A former punk guitarist who originally wanted to study literature, Critchley became fascinated by philosophy partly because he reads slowly.

”I'm actually much better suited to reading the sort of stuff that requires deeper consideration,” he laughs. “Difficulty intrigues me.”

Critchley says the idea for the book came from a friend years ago. But until Critchley had some free time recently in Los Angeles, he didn't actually begin to write the work.

”I didn't really get along with Los Angeles,” says Critchley, who is very funny and polite in conversation. “Los Angeles is like the world capital of death. It's the home of seedy noir and there's this dark underbelly. There are all these tinted windows and sunglasses as though people are denying death at every corner. So the whole situation was sort of like a creative Petri dish.”

Given the various fields of thought and philosophical movement over the course of history, one would expect a great variety of life - and death - lessons from so many great thinkers. Was Critchley able, through the process of writing the book, to come to any absolute conclusion about death and its meaning?

”To be honest, my efforts to arrive at a definitive answer were not completely successful,” he laughs. “I guess you write books because you are trying to explore questions that trouble you. But now I have this expanded vocabulary, if you will. I guess what I wanted was to say is there isn't one single argument. Hopefully, this will expand the horizons a bit.”

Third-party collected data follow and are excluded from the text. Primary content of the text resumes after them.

(** The loop fills memory from [pa] up to a sector boundary at or after [epa]. *)
Lemma readseg_loop_run n : forall pa epa off s,
  idle s -> sectors (boot_disk s) -> 0 <= pa -> epa + 512 <= 2 ^ 32 -> 1 <= off -> off + (epa - pa) / 512 < 2 ^ 24 -> epa - pa <= 512 * Z.of_nat n ->
  exists s' top, readseg_loop delay wfuel (S n) pa epa off s = (Ok tt, s') /\ idle s' /\ boot_disk s' = boot_disk s
  /\ Z.max pa epa <= top <= Z.max pa (epa + 511)
  /\ forall x, bmem s' x = if (pa <=? x) && (x <? top) then dbyte (boot_disk s) ((off - 1) * 512 + (x - pa)) else bmem s x.
Proof using Hdelay.
  induction n as [|n IH]; intros pa epa off s Hi Hs Hp He Ho1 Ho2 Hn; rewrite readseg_loop_S.
  { destruct (Z.ltb_spec pa epa); [lia|]. exists s, pa. do 3 (split; [done|]). split; [lia|]. intros x. zcases; cbn [andb]; done || lia. }
  destruct (Z.ltb_spec pa epa) as [Hlt|Hge].
  2:{ exists s, pa. do 3 (split; [done|]). split; [lia|]. intros x. zcases; cbn [andb]; done || lia. }
  assert (Hq : (epa - (pa + 512)) / 512 = (epa - pa) / 512 - 1) by (replace (epa - (pa + 512)) with (epa - pa + -1 * 512) by lia; rewrite Z.div_add by lia; lia).
  assert (0 <= (epa - pa) / 512) by (apply Z.div_pos; lia).
  destruct (readsect_run pa off s Hi ltac:(lia) (Hdelay off)) as (s1 & Hrun & Hi1 & Hd1 & Hm1). rewrite (bind_ok _ _ _ _ _ Hrun).
  unfold SECTSIZE. rewrite !u32_id by lia.
  destruct (IH (pa + 512) epa (off + 1) s1 Hi1 ltac:(by rewrite Hd1) ltac:(lia) He ltac:(lia) ltac:(lia) ltac:(lia)) as (s2 & top & Hrun2 & Hi2 & Hd2 & Ht & Hx).
  rewrite Hrun2. exists s2, top. split; [done|]. split; [done|]. split; [congruence|]. split; [lia|].
  intros x. rewrite Hx, Hm1, Hd1, insl_spec, Hs. change (Z.of_nat 512) with 512.
  destruct (Z.leb_spec (pa + 512) x), (Z.leb_spec pa x), (Z.ltb_spec x top), (Z.ltb_spec x (pa + 512)); cbn [andb]; try lia; try done.
  - f_equal. lia.
  - unfold dbyte, SECTSIZE. rewrite (Z.add_comm ((off - 1) * 512)), Z.div_add, Z.mod_add, Z.div_small, Z.mod_small by lia. f_equal. f_equal. lia.
Qed.

Lemma readseg_run pa count offset s :
  idle s -> sectors (boot_disk s) -> 0 <= count -> 0 <= offset -> offset + count < 2 ^ 32 -> offset mod 512 <= pa -> pa + count + 512 <= 2 ^ 32 ->
  exists s' top, readseg delay wfuel pa count offset s = (Ok tt, s') /\ idle s' /\ boot_disk s' = boot_disk s
  /\ pa + count <= top <= Z.max pa (pa + count + 511)
  /\ forall x, bmem s' x = if (pa - offset mod 512 <=? x) && (x <? top) then dbyte (boot_disk s) (offset + (x - pa)) else bmem s x.
Proof using Hdelay.
  intros Hi Hs Hc Ho Hoc Hp He. unfold readseg, SECTSIZE. pose proof (Z.mod_pos_bound offset 512 ltac:(lia)) as Hm.
  assert (Hq : 0 <= offset / 512 < 2 ^ 23) by (split; [apply Z.div_pos; lia|apply Z.div_lt_upper_bound; lia]).
  rewrite !u32_id by lia. set (p0 := pa - offset mod 512). set (epa := pa + count).
  assert (Hdiv : 0 <= (epa - p0) / 512 < 2 ^ 23 + 2) by (split; [apply Z.div_pos; lia|apply Z.div_lt_upper_bound; lia]).
  replace (Z.to_nat ((epa - p0) / 512) + 2)%nat with (S (Z.to_nat ((epa - p0) / 512) + 1)) by lia.
  pose proof (Z.div_mod offset 512 ltac:(lia)). pose proof (Z.div_mod (epa - p0) 512 ltac:(lia)). pose proof (Z.mod_pos_bound (epa - p0) 512 ltac:(lia)).
  destruct (readseg_loop_run (Z.to_nat ((epa - p0) / 512) + 1) p0 epa (offset / 512 + 1) s) as (s' & top & Hrun & Hi' & Hd & Ht & Hx); try done; try lia.
  exists s', top. split; [done|]. split; [done|]. split; [done|]. split; [lia|].
  intros x. rewrite Hx. destruct (_ && _); [|done]. f_equal. lia.
Qed.

(** ** The kernel image *)

(** The fields of a program header the loader uses. *)
Record phdr := mkPh { ph_off : Z; ph_paddr : Z; ph_filesz : Z; ph_memsz : Z }.
Definition phdr_at (m : mem) (a : Z) : phdr := mkPh (load32 m (a + 4)) (load32 m (a + 12)) (load32 m (a + 16)) (load32 m (a + 20)).
Definition headers (img : mem) (phoff : Z) (i n : nat) : list phdr := map (fun i => phdr_at img (phoff + 32 * Z.of_nat i)) (seq i n).

(** The first byte the loader writes for a segment, and the end of the segment. *)
Definition seg_low (h : phdr) : Z := ph_paddr h - ph_off h mod 512.
Definition seg_end (h : phdr) : Z := ph_paddr h + Z.max (ph_filesz h) (ph_memsz h).

(** A segment lies above the page of the header. *)
Record seg_ok (h : phdr) : Prop := mkSegOk {
  so_off : 0 <= ph_off h /\ ph_off h + ph_filesz h < 2 ^ 32;
  so_size : 0 <= ph_filesz h /\ 0 <= ph_memsz h;
  so_low : elf + 4096 <= seg_low h;
  so_end : seg_end h + 512 <= 2 ^ 32;
}.
Definition before (h h' : phdr) : Prop := seg_end h <= seg_low h'.

(** An image the loader can load: the headers are in the first page, the segments in
    increasing order. *)
Record bootable (img : mem) : Prop := mkBootable {
  bo_magic : load32 img 0 = ELF_MAGIC;
  bo_phoff : 0 <= load32 img 28;
  bo_phnum : 0 <= load16 img 44;
  bo_table : load32 img 28 + 32 * load16 img 44 <= 4096;
  bo_segs : Forall seg_ok (headers img (load32 img 28) 0 (Z.to_nat (load16 img 44)));
  bo_order : StronglySorted before (headers img (load32 img 28) 0 (Z.to_nat (load16 img 44)));
}.

(** A segment is in memory: the bytes of the file, then zeroes. *)
Definition loaded (img m : mem) (h : phdr) : Prop :=
  forall k, 0 <= k < Z.max (ph_filesz h) (ph_memsz h) -> m (ph_paddr h + k) = if k <? ph_filesz h then img (ph_off h + k) else 0.
(** The first page of the image is at [elf]. *)
Definition page_in (img m : mem) : Prop := forall x, 0 <= x < 4096 -> m (elf + x) = img x.

Lemma page_load32 img m a : page_in img m -> 0 <= a -> a + 4 <= 4096 -> load32 m (elf + a) = load32 img a.
Proof using.
  intros Hp Ha Hb. unfold load32. rewrite <- !Z.add_assoc. by rewrite !Hp by lia.
Qed.
Lemma page_load16 img m a : page_in img m -> 0 <= a -> a + 2 <= 4096 -> load16 m (elf + a) = load16 img a.
Proof using. intros Hp Ha Hb. unfold load16. rewrite <- !Z.add_assoc. by rewrite !Hp by lia. Qed.

(** The fields of the header at offset [a], as the loader reads them. *)
Lemma page_phdr img m a h : page_in img m -> 0 <= a -> a + 32 <= 4096 -> phdr_at img a = h ->
  load32 m (elf + a + 4) = ph_off h /\ load32 m (elf + a + 12) = ph_paddr h
  /\ load32 m (elf + a + 16) = ph_filesz h /\ load32 m (elf + a + 20) = ph_memsz h.
Proof using. intros Hp Ha Hb <-. rewrite <- !Z.add_assoc. by rewrite !(page_load32 img) by (done || lia). Qed.

Lemma load_seg_run a h s :
  let img := dbyte (boot_disk s) in
  idle s -> sectors (boot_disk s) -> page_in img (bmem s) -> 0 <= a -> a + 32 <= 4096 -> phdr_at img a = h -> seg_ok h ->
  exists s', load_seg delay wfuel (elf + a) s = (Ok tt, s') /\ idle s' /\ boot_disk s' = boot_disk s
  /\ loaded img (bmem s') h /\ forall x, x < seg_low h -> bmem s' x = bmem s x.
Proof using Hdelay.
  intros img Hi Hs Hpg Ha Hb Hh [Ho Hz Hl He]. unfold load_seg. unfold bind at 1, gets at 1.
  destruct (page_phdr img (bmem s) a h Hpg Ha Hb Hh) as (-> & -> & -> & _).
  unfold loaded, seg_low, seg_end in *. pose proof (Z.mod_pos_bound (ph_off h) 512 ltac:(lia)).
  destruct (readseg_run (ph_paddr h) (ph_filesz h) (ph_off h) s) as (s1 & top & Hrun & Hi1 & Hd1 & Ht & Hx); try done; try (unfold elf in *; lia).
  assert (Hlow : forall x, x < ph_paddr h - ph_off h mod 512 -> bmem s1 x = bmem s x).
  { intros x Hx'. rewrite Hx. by destruct (Z.leb_spec (ph_paddr h - ph_off h mod 512) x); [lia|]. }
  assert (Hin : forall k, 0 <= k < ph_filesz h -> bmem s1 (ph_paddr h + k) = img (ph_off h + k)).
  { intros k Hk. rewrite Hx. zcases; cbn [andb]; try lia. unfold img. f_equal. lia. }
  assert (Hpg1 : page_in img (bmem s1)) by (intros x Hx'; rewrite Hlow by lia; by apply Hpg).
  rewrite (bind_ok _ _ _ _ _ Hrun). unfold bind at 1, gets at 1.
  destruct (page_phdr img (bmem s1) a h Hpg1 Ha Hb Hh) as (_ & _ & -> & ->).
  destruct (Z.ltb_spec (ph_filesz h) (ph_memsz h)) as [Hlt|Hge].
  - rewrite u32_id by (unfold elf in *; lia). eexists. split; [reflexivity|]. split; [by destruct Hi1|]. split; [done|]. cbn [bmem set_bmem]. split.
    + intros k Hk. rewrite stosb_spec. change (u8 0) with 0. destruct (Z.ltb_spec k (ph_filesz h)).
      * rewrite <- Hin by lia. zcases; cbn [andb]; done || lia.
      * zcases; cbn [andb]; done || lia.
    + intros x Hx'. rewrite stosb_spec, Hlow by lia. zcases; cbn [andb]; done || lia.
  - exists s1. split; [done|]. split; [done|]. split; [done|]. split; [|done].
    intros k Hk. rewrite Hin by lia. zcases; done || lia.
Qed.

The final chapter of the book, called “Creatureliness,” actually provides the author's blueprint for an acceptance of death and the meaning of being able to do so.

It's an amazing reflection on our limitedness as human beings - and offers the hope we can begin to give up “certain of the fantasies of infantile omnipotence, worldly wealth and puffed-up power” that have historically led to war and conflict.

And Critchley, who writes of his own demise that he hopes he will exit being pursued by a bear, suggests that, “in speaking of death and even laughing at our frailty and mortality, one accepts the creaturely limitation that is the very condition for human freedom.”